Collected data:
◇ ◇ ◇ ◇
(** The loop writes the requests of the blocks it goes past and of the
    block that stops it, and returns [nil] when no block stops it. *)
Lemma request_blocks_stops e idx bs : forall n st st' r,
  request_blocks e idx bs n st = (st', r) ->
  dl_peer st'
  = writes (request_frames idx
              (take (S (passing e (length (pieceData st)) bs n)) bs)) (dl_peer st) /\
  (r = Ok tt <-> passing e (length (pieceData st)) bs n = length bs).
Proof.
  induction bs as [|b bs IH]; intros n st st' r H; simpl in H.
  - inversion H; subst. by split.
  - cbn [passing]. unfold block_passes. cbn [sendRequest] in H.
    destruct (request_wr (e n)) as [err|].
    { inversion H; subst. split; [reflexivity|]. split; [done|simpl; lia]. }
    destruct (block_wait (e n)) as [data|].
    2: { destruct (IH _ _ _ _ H) as [Hw Hr]. cbn [pieceData dl_peer] in Hw, Hr.
         split; [by rewrite Hw|]. rewrite Hr. simpl. lia. }
    destruct (len32 data =? b_length b); cbn [negb andb] in *.
    2: { inversion H; subst. split; [reflexivity|]. split; [done|simpl; lia]. }
    unfold copy_at in H.
    destruct (Nat.ltb_spec (length (pieceData st))
                (Z.to_nat (wrap32 (b_index b * blockSize)))) as [Hlt|Hle].
    { rewrite (proj2 (Nat.leb_gt _ _)) by lia.
      inversion H; subst. split; [reflexivity|]. split; [done|simpl; lia]. }
    rewrite (proj2 (Nat.leb_le _ _)) by lia. cbn [andb].
    destruct (files_wr (e n)) as [err|].
    { inversion H; subst. split; [reflexivity|]. split; [done|simpl; lia]. }
    destruct (IH _ _ _ _ H) as [Hw Hr]. cbn [pieceData dl_peer] in Hw, Hr.
    assert (Hlen : length (take (Z.to_nat (wrap32 (b_index b * blockSize))) (pieceData st)
                           ++ take (length (pieceData st)
                                    - Z.to_nat (wrap32 (b_index b * blockSize))) data
                           ++ drop (Z.to_nat (wrap32 (b_index b * blockSize)) + length data)
                                (pieceData st))
                   = length (pieceData st)).
    { rewrite !length_app, !length_take, length_drop. lia. }
    rewrite Hlen in Hw, Hr. split; [by rewrite Hw|]. rewrite Hr. simpl. lia.
Qed.

(** X8: [downloadPiece] writes nothing after what [beInterested] wrote
    when that failed or the peer did not unchoke.  Else it writes one
    REQUEST per block in the order of [piece.blocks], each for the index of
    the piece, the offset [b.index * blockSize] and the length of the
    block, for the blocks the loop goes past and for the first block that
    stops it, and for no block after that one; it returns [nil] only when
    no block stopped the loop.  The piece buffer it hashes has the length
    of the piece. *)
Theorem downloadPiece_requests e p pc p1 pc1 r :
  downloadPiece e p pc = (p1, pc1, r) ->
  let p0 := (beInterested (interested_wr e) p).1.1 in
  let went := passing (block_envs e) (Z.to_nat (p_length pc)) (p_blocks pc) 0 in
  ((beInterested (interested_wr e) p).2 <> None \/ unchoke_wait e = TimedOut ->
   written p1 = written p0) /\
  ((beInterested (interested_wr e) p).2 = None -> unchoke_wait e = Arrived tt ->
   written p1
   = written p0 ++ request_frames (p_index pc) (take (S went) (p_blocks pc)) /\
   (r = Ok tt -> went = length (p_blocks pc)) /\
   ((went < length (p_blocks pc))%nat -> r <> Ok tt /\ p_downloaded pc1 = p_downloaded pc)) /\
  (forall buf, assembled e p pc = Some buf -> length buf = Z.to_nat (p_length pc)).
Proof.
  intros H p0 went. subst p0 went. unfold downloadPiece in H. unfold assembled.
  destruct (beInterested (interested_wr e) p) as [[p0 ch] [err|]]; cbn [fst snd].
  { inversion H; subst. split; [done|]. split; [done|done]. }
  destruct (unchoke_wait e) as [[]|].
  2: { inversion H; subst. split; [done|]. split; [done|done]. }
  destruct (fetch e p0 pc) as [st r0] eqn:E. unfold fetch in E.
  destruct (request_blocks_stops _ _ _ _ _ _ _ E) as [Hw Hr].
  destruct (request_blocks_writes _ _ _ _ _ _ _ E) as (Hlen & _).
  cbn [pieceData dl_peer] in Hlen, Hw, Hr. rewrite repeat_length in Hlen, Hw, Hr.
  assert (Hwr : written (dl_peer st)
                = written p0
                  ++ request_frames (p_index pc)
                       (take (S (passing (block_envs e) (Z.to_nat (p_length pc))
                                   (p_blocks pc) 0)) (p_blocks pc)))
    by (rewrite Hw; apply written_writes).
  split; [by intros [?|?]|]. split.
  - intros _ _. destruct r0 as [[]| |].
    + pose proof (proj1 Hr eq_refl) as Hall.
      destruct (negb _); inversion H; subst; (split; [exact Hwr|]); (split; [done|lia]).
    + inversion H; subst. split; [exact Hwr|]. split; [done|]. by intros _.
    + inversion H; subst. split; [exact Hwr|]. split; [done|]. by intros _.
  - destruct r0 as [[]| |]; [|done|done]. by intros buf [= <-].
Qed.

Lemma downloadPiece_requests_witness :
  exists p1 pc1,
    downloadPiece BlockExamples.short_second newPeerConn BlockExamples.three_blocks
    = (p1, pc1, Fail (ErrNew "unexpected block length")) /\
    written p1 = [message_frame msgInterested;
                  request_frame 5 0 blockSize; request_frame 5 blockSize blockSize].
Proof.
  destruct (downloadPiece BlockExamples.short_second newPeerConn BlockExamples.three_blocks)
    as [[p1 pc1] r] eqn:E.
  destruct (proj1 (proj2 (downloadPiece_requests _ _ _ _ _ _ E)) eq_refl eq_refl)
    as (Hw & _ & _).
  assert (r = Fail (ErrNew "unexpected block length")) as ->
    by (vm_compute in E; by inversion E).
  exists p1, pc1. split; [reflexivity|]. exact Hw.
Defined.

Lemma tiles_nonneg i bs len : tiles i bs len -> 0 <= len.
Proof.
  revert i len. induction bs as [|b bs IH]; intros i len H; simpl in H; [lia|].
  destruct H as (_ & Hb & _ & Ht). apply IH in Ht. lia.
Qed.

Lemma arrivals_cons e n k data :
  block_wait (e n) = Arrived data ->
  arrivals e n (S k) = data ++ arrivals e (S n) k.
Proof. intros H. unfold arrivals. cbn [seq map]. rewrite concat_cons. by rewrite H. Qed.

(** When the blocks tile the piece and each one arrives with its length,
    the loop fills the piece buffer with what arrived, in order. *)
Lemma request_blocks_served e idx bs : forall n i len done p bf,
  tiles i bs len -> all_served e n bs ->
  (bs <> [] -> Z.of_nat (length done) = i * blockSize /\
               0 <= i /\ i * blockSize + len < 2 ^ 32) ->
  exists st',
    request_blocks e idx bs n
      {| dl_peer := p; dl_received := bf;
         pieceData := done ++ repeat x00 (Z.to_nat len) |} = (st', Ok tt) /\
    pieceData st' = done ++ arrivals e n (length bs).
Proof.
  induction bs as [|b bs IH]; intros n i len done p bf Ht Hs Hinv.
  - simpl in Ht. subst len. eexists. split; [reflexivity|]. reflexivity.
  - destruct Ht as (Hidx & Hlen & Hfull & Ht).
    destruct Hs as (Hrq & Hfw & (data & Hbw & Hdl) & Hs).
    destruct Hinv as (Hdone & Hi & Hbound); [done|].
    pose proof (tiles_nonneg _ _ _ Ht) as Hrest.
    unfold blockSize in Hlen, Hdone, Hbound, Hfull.
    assert (Hoff : wrap32 (b_index b * blockSize) = Z.of_nat (length done)).
    { rewrite Hidx, Hdone. unfold blockSize. apply wrap32_small. lia. }
    assert (Hcopy : copy_at (Z.of_nat (length done)) data
                      (done ++ repeat x00 (Z.to_nat len))
                    = Ok ((done ++ data) ++ repeat x00 (Z.to_nat (len - b_length b)))).
    { unfold copy_at. rewrite Nat2Z.id, length_app, repeat_length.
      destruct (Nat.ltb_spec (length done + Z.to_nat len) (length done)); [lia|].
      f_equal. rewrite take_app_length.
      rewrite take_ge by lia.
      replace (Z.to_nat len) with (length data + Z.to_nat (len - b_length b))%nat by lia.
      rewrite repeat_app, drop_app_add.
      rewrite drop_app_length' by (by rewrite repeat_length).
      by rewrite <- app_assoc. }
    destruct (IH (S n) (i + 1) (len - b_length b) (done ++ data)
                (write (request_frame idx (wrap32 (b_index b * blockSize)) (b_length b)) p)
                (SetBit bf (wrap32 (Z.of_nat n))) Ht Hs) as (st' & E & Hbuf).
    { intros Hne. specialize (Hfull Hne). rewrite length_app. unfold blockSize. lia. }
    exists st'. split.
    + simpl request_blocks. cbn [sendRequest dl_peer dl_received pieceData].
      rewrite Hrq, Hbw.
      assert (Hl32 : len32 data = b_length b).
      { unfold len32. rewrite Hdl. apply wrap32_small. lia. }
      rewrite Hl32, Z.eqb_refl. cbn [negb]. rewrite <- Hoff in Hcopy.
      rewrite Hcopy, Hfw. exact E.
    + rewrite Hbuf. cbn [length]. rewrite (arrivals_cons _ _ _ _ Hbw).
      by rewrite <- app_assoc.
Qed.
◇ ◇ ◇ ◇
EXERCISE PROMPT> Write out again, exactly as they appear above, the lines from the one containing "pieceData st' = done" to the final line, and only those.

RESULT>
    pieceData st' = done ++ arrivals e n (length bs).
Proof.
  induction bs as [|b bs IH]; intros n i len done p bf Ht Hs Hinv.
  - simpl in Ht. subst len. eexists. split; [reflexivity|]. reflexivity.
  - destruct Ht as (Hidx & Hlen & Hfull & Ht).
    destruct Hs as (Hrq & Hfw & (data & Hbw & Hdl) & Hs).
    destruct Hinv as (Hdone & Hi & Hbound); [done|].
    pose proof (tiles_nonneg _ _ _ Ht) as Hrest.
    unfold blockSize in Hlen, Hdone, Hbound, Hfull.
    assert (Hoff : wrap32 (b_index b * blockSize) = Z.of_nat (length done)).
    { rewrite Hidx, Hdone. unfold blockSize. apply wrap32_small. lia. }
    assert (Hcopy : copy_at (Z.of_nat (length done)) data
                      (done ++ repeat x00 (Z.to_nat len))
                    = Ok ((done ++ data) ++ repeat x00 (Z.to_nat (len - b_length b)))).
    { unfold copy_at. rewrite Nat2Z.id, length_app, repeat_length.
      destruct (Nat.ltb_spec (length done + Z.to_nat len) (length done)); [lia|].
      f_equal. rewrite take_app_length.
      rewrite take_ge by lia.
      replace (Z.to_nat len) with (length data + Z.to_nat (len - b_length b))%nat by lia.
      rewrite repeat_app, drop_app_add.
      rewrite drop_app_length' by (by rewrite repeat_length).
      by rewrite <- app_assoc. }
    destruct (IH (S n) (i + 1) (len - b_length b) (done ++ data)
                (write (request_frame idx (wrap32 (b_index b * blockSize)) (b_length b)) p)
                (SetBit bf (wrap32 (Z.of_nat n))) Ht Hs) as (st' & E & Hbuf).
    { intros Hne. specialize (Hfull Hne). rewrite length_app. unfold blockSize. lia. }
    exists st'. split.
    + simpl request_blocks. cbn [sendRequest dl_peer dl_received pieceData].
      rewrite Hrq, Hbw.
      assert (Hl32 : len32 data = b_length b).
      { unfold len32. rewrite Hdl. apply wrap32_small. lia. }
      rewrite Hl32, Z.eqb_refl. cbn [negb]. rewrite <- Hoff in Hcopy.
      rewrite Hcopy, Hfw. exact E.
    + rewrite Hbuf. cbn [length]. rewrite (arrivals_cons _ _ _ _ Hbw).
      by rewrite <- app_assoc.
Qed.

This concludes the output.